In criminal law, the right to a speedy trial is a human right under which it is asserted that a government prosecutor may not delay the trial of a criminal suspect arbitrarily and indefinitely. Otherwise, the power to impose such delays would effectively allow prosecutors to send anyone to jail for an arbitrary length of time without trial, expressed as the maxim "Justice delayed is justice denied."

Although it is important for the protection of speedy trial rights for there to be a court in which a defendant may complain about the unreasonable delay of the trial, it is also important that nations implement structures that avoid the delay.
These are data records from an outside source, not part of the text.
(** [sale_items si JOIN products p ... WHERE si.sale_item_id = $1
    AND si.sale_id = $2]. *)
Definition find_sale_item (siid sid : Z) (s : db) : option sale_item :=
  find (fun i => (sale_item_id i =? siid) && (si_sale_id i =? sid)
                 && existsb (fun p => p_product_id p =? si_product_id i) (products s))
       (sale_items s).

(** [INSERT INTO stock_movements ... SELECT ... FROM inventory i
    WHERE i.inventory_id = $1]: one 'return' row per matching batch,
    read after the on_hand increment. *)
Definition insert_return_movements (id pid q sid : Z) : client unit :=
  s <-- get ;;
  put (set_movements
         (stock_movements s
          ++ map (fun b => mkMovement id pid "return" q (quantity_on_hand b - q)
                                      (quantity_on_hand b) sid "sale_refund")
                 (filter (fun b => inventory_id b =? id) (inventory s)))
         s).

Fixpoint refund_items (sid : Z) (l : list refund_line) (total : Q) : client Q :=
  match l with
  | [] => ret total
  | ri :: t =>
      s <-- get ;;
      match find_sale_item (saleItemId ri) sid s with
      | None => throw "Sale item not found"
      | Some it =>
        if si_quantity it <? quantityToRefund ri then
          throw "Cannot refund more than were sold"
        else
          let itemRefundAmount :=
            (si_line_total it / inject_Z (si_quantity it)
             * inject_Z (quantityToRefund ri))%Q in
          update_inventory (si_inventory_id it)
            (fun b => with_on_hand (quantity_on_hand b + quantityToRefund ri) b) ;;;
          insert_return_movements (si_inventory_id it) (si_product_id it)
                                  (quantityToRefund ri) sid ;;;
          refund_items sid t (total + itemRefundAmount)%Q
      end
  end.

Definition update_sale_status (sid : Z) (st : string) : client unit :=
  s <-- get ;;
  put (set_sales (map (fun x => if sale_id x =? sid
                                then mkSale (sale_id x) (total_amount x) st else x)
                      (sales s)) s).

Definition process_refund_tx (req : refund_request) : client Z :=
  s <-- get ;;
  match find_completed_sale (r_saleId req) s with
  | None => throw "Sale not found or cannot be refunded"
  | Some sl =>
    total <-- refund_items (r_saleId req) (r_items req) 0%Q ;;
    let given := match refundAmount req with Some a => a | None => 0%Q end in
    if truthy_Q (refundAmount req) && payment_mismatch given total then
      throw "Provided refund amount does not match calculated amount"
    else
      let finalRefundAmount := if truthy_Q (refundAmount req) then given else total in
      let newPaymentStatus :=
        if Qle_bool (total_amount sl) finalRefundAmount then "refunded" else "partial" in
      update_sale_status (r_saleId req) newPaymentStatus ;;;
      ret (r_saleId req)
  end.

Definition processRefund (req : refund_request) (s : db) : response * db :=
  match r_items req with
  | [] => (Failed 400 "Items to refund are required", s)
  | _ =>
    match transaction (process_refund_tx req) s with
    | (inr sid, s') => (Okay sid, s')
    | (inl e, s') => (Failed 400 e, s')
    end
  end.

(** ** StockMovement controller (src/src/controllers/AuthController.js):
    createAdjustment and createTransfer *)

(** [!reason || reason.trim().length === 0].  Strings are UTF-8 byte
    strings.  [String.prototype.trim] strips the ECMAScript WhiteSpace and
    LineTerminator code points: U+0009 to U+000D, U+0020, U+00A0, U+1680,
    U+2000 to U+200A, U+2028, U+2029, U+202F, U+205F, U+3000 and U+FEFF.
    [js_ws_prefix str] is the rest of [str] after one such code point at its
    start, if it starts with one. *)
Definition byte_is (c : Ascii.ascii) (n : nat) : bool :=
  Nat.eqb (Ascii.nat_of_ascii c) n.

Definition js_ws_prefix (str : string) : option string :=
  match str with
  | EmptyString => None
  | String c t =>
    let n := Ascii.nat_of_ascii c in
    if (9 <=? n)%nat && (n <=? 13)%nat || Nat.eqb n 32 then Some t
    else if Nat.eqb n 194 then                                 (* C2 A0 *)
      match t with String c2 t2 => if byte_is c2 160 then Some t2 else None | _ => None end
    else if Nat.eqb n 225 then                                 (* E1 9A 80 *)
      match t with
      | String c2 (String c3 t3) => if byte_is c2 154 && byte_is c3 128 then Some t3 else None
      | _ => None
      end
    else if Nat.eqb n 226 then                                 (* E2 80 xx, E2 81 9F *)
      match t with
      | String c2 (String c3 t3) =>
        let n3 := Ascii.nat_of_ascii c3 in
        if byte_is c2 128 && ((128 <=? n3)%nat && (n3 <=? 138)%nat
                              || Nat.eqb n3 168 || Nat.eqb n3 169 || Nat.eqb n3 175)
        then Some t3
        else if byte_is c2 129 && Nat.eqb n3 159 then Some t3
        else None
      | _ => None
      end
    else if Nat.eqb n 227 then                                 (* E3 80 80 *)
      match t with
      | String c2 (String c3 t3) => if byte_is c2 128 && byte_is c3 128 then Some t3 else None
      | _ => None
      end
    else if Nat.eqb n 239 then                                 (* EF BB BF *)
      match t with
      | String c2 (String c3 t3) => if byte_is c2 187 && byte_is c3 191 then Some t3 else None
      | _ => None
      end
    else None
  end.

(** Every code point of the string is JavaScript white space, so that
    [trim()] leaves the empty string; [fuel] bounds the number of code
    points by the number of bytes. *)
Fixpoint all_ws_fuel (fuel : nat) (str : string) : bool :=
  match str with
  | EmptyString => true
  | _ =>
    match fuel with
    | O => false
    | S f => match js_ws_prefix str with Some t => all_ws_fuel f t | None => false end
    end
  end.
Definition all_ws (str : string) : bool := all_ws_fuel (String.length str) str.

Definition blank_reason (o : option string) : bool :=
  match o with None => true | Some r => all_ws r end.

(** [inventory i JOIN products p ... WHERE i.inventory_id = $1
    AND i.status = 'active' FOR UPDATE]. *)
Definition find_active_batch (id : Z) (s : db) : option batch :=
  find (fun b => (inventory_id b =? id) && is_active (status b)
                 && existsb (fun p => p_product_id p =? product_id b) (products s))
       (inventory s).

Record adjustment_request := mkAdjReq {
  a_inventoryId : Z;
  adjustmentType : string;
  quantityChange : Z;
  a_reason : option string
}.

Definition create_adjustment_tx (req : adjustment_request) : client Z :=
  s <-- get ;;
  match find_active_batch (a_inventoryId req) s with
  | None => throw "Inventory record not found or inactive"
  | Some inv =>
    let quantityBefore := quantity_on_hand inv in
    let quantityAfter := quantityBefore + quantityChange req in
    if quantityAfter <? 0 then throw "Cannot reduce quantity"
    else
      update_inventory (a_inventoryId req) (with_on_hand quantityAfter) ;;;
      insert_movement (mkMovement (a_inventoryId req) (product_id inv)
                         (adjustmentType req) (quantityChange req)
                         quantityBefore quantityAfter 0 "") ;;;
      ret (a_inventoryId req)
  end.

Definition createAdjustment (req : adjustment_request) (s : db) : response * db :=
  if (a_inventoryId req =? 0) || (quantityChange req =? 0) then
    (Failed 400 "Inventory ID and non-zero quantity change are required", s)
  else if blank_reason (a_reason req) then
    (Failed 400 "Reason for adjustment is required", s)
  else
    match transaction (create_adjustment_tx req) s with
    | (inr id, s') => (Created id, s')
    | (inl e, s') => (Failed 400 e, s')
    end.

(** Request-body ids are JSON values: a number or a string.  JavaScript's
    [===] compares them with their type; node-postgres sends every
    parameter as text, which PostgreSQL reads back as an integer. *)
Inductive jsval := JNum (n : Z) | JStr (str : string).

Definition js_strict_eq (a b : jsval) : bool :=
  match a, b with
  | JNum x, JNum y => x =? y
  | JStr x, JStr y => String.eqb x y
  | _, _ => false
  end.

Definition js_truthy (v : jsval) : bool :=
  match v with JNum n => negb (n =? 0) | JStr str => negb (String.eqb str "") end.

(** PostgreSQL's [int4in] (decimal syntax): optional leading white space
    (C [isspace]: space, \t, \n, \v, \f, \r), an optional sign, at least one
    digit, optional trailing white space, and a value within the int4 range;
    anything else is an error. *)
Definition pg_space (c : Ascii.ascii) : bool :=
  let n := Ascii.nat_of_ascii c in ((9 <=? n)%nat && (n <=? 13)%nat) || Nat.eqb n 32.

Fixpoint skip_pg_space (str : string) : string :=
  match str with
  | String c t => if pg_space c then skip_pg_space t else str
  | EmptyString => EmptyString
  end.

(** The run of digits at the start of [str]: its value (accumulated onto
    [acc]), the number of digits and the rest. *)
Fixpoint take_digits (str : string) (acc : Z) (count : nat) : Z * nat * string :=
  match str with
  | EmptyString => (acc, count, EmptyString)
  | String c t =>
      let n := Z.of_nat (Ascii.nat_of_ascii c) in
      if (48 <=? n) && (n <=? 57) then take_digits t (acc * 10 + (n - 48)) (S count)
      else (acc, count, str)
  end.

Definition int4_range (n : Z) : bool := (-2147483648 <=? n) && (n <=? 2147483647).

Definition parse_int4 (str : string) : option Z :=
  let s1 := skip_pg_space str in
  let '(neg, s2) :=
    match s1 with
    | String c t => if byte_is c 45 then (true, t) else if byte_is c 43 then (false, t)
                    else (false, s1)
    | EmptyString => (false, s1)
    end in
  let '(v, count, rest) := take_digits s2 0 0 in
  let n := if neg then - v else v in
  match count, skip_pg_space rest with
  | O, _ => None
  | _, EmptyString => if int4_range n then Some n else None
  | _, _ => None
  end.

(** node-postgres sends a number as its decimal text. *)
Definition pg_int (v : jsval) : option Z :=
  match v with
  | JNum n => if int4_range n then Some n else None
  | JStr str => parse_int4 str
  end.

Definition select_active_for_update (v : jsval) : client (option batch) :=
  match pg_int v with
  | None => throw "invalid input syntax for type integer"
  | Some id => s <-- get ;; ret (find_active_batch id s)
  end.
Jurimetrics allows to estimate the current judicial efficiency. Speedy justice tends to correlate with quality and fairness of justice.
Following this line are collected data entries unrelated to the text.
(** The [while len(token) <= 10] loop of [_read_token].  Every iteration
    that does not leave the loop reads at least one byte, so
    [S (length (rest fp))] iterations are enough ([_read_token_loop_fuel]). *)
Fixpoint _read_token_loop (fuel : nat) (token : bytes) (fp : file) : bytes * file :=
  match fuel with
  | O => (token, fp)
  | S fuel' =>
      if (length token <=? 10)%nat then
        match read1 fp with
        | (None, fp') => (token, fp')
        | (Some c, fp') =>
            if Py.mem c b_whitespace then
              match token with
              | [] => _read_token_loop fuel' token fp'
              | _ => (token, fp')
              end
            else if c =? 35 then
              _read_token_loop fuel' token (skip_line (pos fp') (rest fp'))
            else _read_token_loop fuel' (token ++ [c]) fp'
        end
      else (token, fp)
  end.

Definition _read_token (fp : file) : result (bytes * file) :=
  let '(token, fp') := _read_token_loop (S (length (rest fp))) [] fp in
  match token with
  | [] => Raise ReachedEOFInHeader
  | _ =>
      if (10 <? length token)%nat then Raise (HeaderTokenTooLong token)
      else Ok (token, fp')
  end.

(** What [_open] leaves on the image: [self.mode], [self._size],
    [self.custom_mimetype] and the single entry of [self.tile],
    [(decoder_name, (0, 0, xsize, ysize), offset, (rawmode, 0, 1))]. *)
Record opened : Type := mkopened {
  mode : string;
  xsize : Z;
  ysize : Z;
  custom_mimetype : option string;
  decoder_name : string;
  offset : nat;
  rawmode : string
}.

Definition mimetype_of (magic_number : bytes) : option string :=
  if bytes_eqb magic_number (bytes_of "P1") || bytes_eqb magic_number (bytes_of "P4")
  then Some "image/x-portable-bitmap"%string
  else if bytes_eqb magic_number (bytes_of "P2") || bytes_eqb magic_number (bytes_of "P5")
  then Some "image/x-portable-graymap"%string
  else if bytes_eqb magic_number (bytes_of "P3") || bytes_eqb magic_number (bytes_of "P6")
  then Some "image/x-portable-pixmap"%string
  else None.

Definition decoder_of (magic_number : bytes) : string :=
  if bytes_eqb magic_number (bytes_of "P1") || bytes_eqb magic_number (bytes_of "P2")
     || bytes_eqb magic_number (bytes_of "P3")
  then "ppm_plain"%string else "raw"%string.

(** The [ix == 2] arm of the header loop: [(self.mode, rawmode)] from the
    table's mode and the max-value token. *)
Definition _open_maxval (mode : string) (maxval : Z) : result (string * string) :=
  if 255 <? maxval then
    if negb (String.eqb mode "L") then Raise (TooManyColors maxval)
    else if maxval <? 2 ^ 16 then Ok ("I"%string, "I;16B"%string)
    else Ok ("I"%string, "I;32B"%string)
  else Ok (mode, mode).
Definition set_player v s :=
  {| mpegts := mpegts s; videoElement := videoElement s; statsContainer := statsContainer s;
     mpegtsOptions := mpegtsOptions s; streamType := streamType s; player := v;
     statsInterval := statsInterval s; latencyStartTime := latencyStartTime s;
     reconnectAttempts := reconnectAttempts s;
     maxReconnectAttempts := maxReconnectAttempts s; players := players s;
     timers := timers s; tasks := tasks s; headRequests := headRequests s;
     now := now s; trace := trace s |}.

Definition set_statsInterval v s :=
  {| mpegts := mpegts s; videoElement := videoElement s; statsContainer := statsContainer s;
     mpegtsOptions := mpegtsOptions s; streamType := streamType s;
     player := player s; statsInterval := v; latencyStartTime := latencyStartTime s;
     reconnectAttempts := reconnectAttempts s;
     maxReconnectAttempts := maxReconnectAttempts s; players := players s;
     timers := timers s; tasks := tasks s; headRequests := headRequests s;
     now := now s; trace := trace s |}.

Definition set_latencyStartTime v s :=
  {| mpegts := mpegts s; videoElement := videoElement s; statsContainer := statsContainer s;
     mpegtsOptions := mpegtsOptions s; streamType := streamType s;
     player := player s; statsInterval := statsInterval s; latencyStartTime := v;
     reconnectAttempts := reconnectAttempts s;
     maxReconnectAttempts := maxReconnectAttempts s; players := players s;
     timers := timers s; tasks := tasks s; headRequests := headRequests s;
     now := now s; trace := trace s |}.

Definition set_reconnectAttempts v s :=
  {| mpegts := mpegts s; videoElement := videoElement s; statsContainer := statsContainer s;
     mpegtsOptions := mpegtsOptions s; streamType := streamType s;
     player := player s; statsInterval := statsInterval s;
     latencyStartTime := latencyStartTime s; reconnectAttempts := v;
     maxReconnectAttempts := maxReconnectAttempts s; players := players s;
     timers := timers s; tasks := tasks s; headRequests := headRequests s;
     now := now s; trace := trace s |}.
==Recognition of speedy trial rights==
In jurisdictions with strong rule of law, the requirement of a "speedy trial" forces prosecutors to diligently build cases within a reasonable amount of time commensurate with the complexity and heinousness of the crimes of which suspects are accused. The right is based on the notion that long-term incarceration should normally be restricted to situations in which a judge or jury have determined a suspect has committed a crime.

The right to a speedy trial is codified in fundamental legal documents in several jurisdictions, and may be further defined by statutory law.

===Bangladesh===
In Bangladesh, the right to a speedy trial is stated in Article 35(3) of the Constitution of Bangladesh, which provides: "Every person accused of a criminal offence" to "have the right to a speedy and public trial by an independent and impartial Court or tribunal established by law".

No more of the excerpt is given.